AVAILABLE DATA START
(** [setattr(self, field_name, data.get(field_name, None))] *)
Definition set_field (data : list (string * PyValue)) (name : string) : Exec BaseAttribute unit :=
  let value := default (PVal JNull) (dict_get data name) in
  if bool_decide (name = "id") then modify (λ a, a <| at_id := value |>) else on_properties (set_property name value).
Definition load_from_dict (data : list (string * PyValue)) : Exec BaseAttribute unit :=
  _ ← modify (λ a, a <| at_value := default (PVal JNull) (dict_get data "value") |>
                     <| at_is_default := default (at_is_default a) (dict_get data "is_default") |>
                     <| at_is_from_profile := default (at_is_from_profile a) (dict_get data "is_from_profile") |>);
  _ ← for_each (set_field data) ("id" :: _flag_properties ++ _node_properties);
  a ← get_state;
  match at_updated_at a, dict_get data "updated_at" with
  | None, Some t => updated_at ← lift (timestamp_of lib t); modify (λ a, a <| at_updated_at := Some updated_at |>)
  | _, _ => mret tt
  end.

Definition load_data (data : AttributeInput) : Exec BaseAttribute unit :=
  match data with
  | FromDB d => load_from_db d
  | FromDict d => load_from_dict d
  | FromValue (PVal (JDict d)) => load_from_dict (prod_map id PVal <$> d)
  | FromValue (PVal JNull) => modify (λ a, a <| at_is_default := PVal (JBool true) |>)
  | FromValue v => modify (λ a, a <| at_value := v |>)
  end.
AVAILABLE DATA END
• WHAT YOU WILL DO: Copy the lines above, please. Keep them exact.

• WRITTEN RESPONSE:
(** [setattr(self, field_name, data.get(field_name, None))] *)
Definition set_field (data : list (string * PyValue)) (name : string) : Exec BaseAttribute unit :=
  let value := default (PVal JNull) (dict_get data name) in
  if bool_decide (name = "id") then modify (λ a, a <| at_id := value |>) else on_properties (set_property name value).
Definition load_from_dict (data : list (string * PyValue)) : Exec BaseAttribute unit :=
  _ ← modify (λ a, a <| at_value := default (PVal JNull) (dict_get data "value") |>
                     <| at_is_default := default (at_is_default a) (dict_get data "is_default") |>
                     <| at_is_from_profile := default (at_is_from_profile a) (dict_get data "is_from_profile") |>);
  _ ← for_each (set_field data) ("id" :: _flag_properties ++ _node_properties);
  a ← get_state;
  match at_updated_at a, dict_get data "updated_at" with
  | None, Some t => updated_at ← lift (timestamp_of lib t); modify (λ a, a <| at_updated_at := Some updated_at |>)
  | _, _ => mret tt
  end.

Definition load_data (data : AttributeInput) : Exec BaseAttribute unit :=
  match data with
  | FromDB d => load_from_db d
  | FromDict d => load_from_dict d
  | FromValue (PVal (JDict d)) => load_from_dict (prod_map id PVal <$> d)
  | FromValue (PVal JNull) => modify (λ a, a <| at_is_default := PVal (JBool true) |>)
  | FromValue v => modify (λ a, a <| at_value := v |>)
  end.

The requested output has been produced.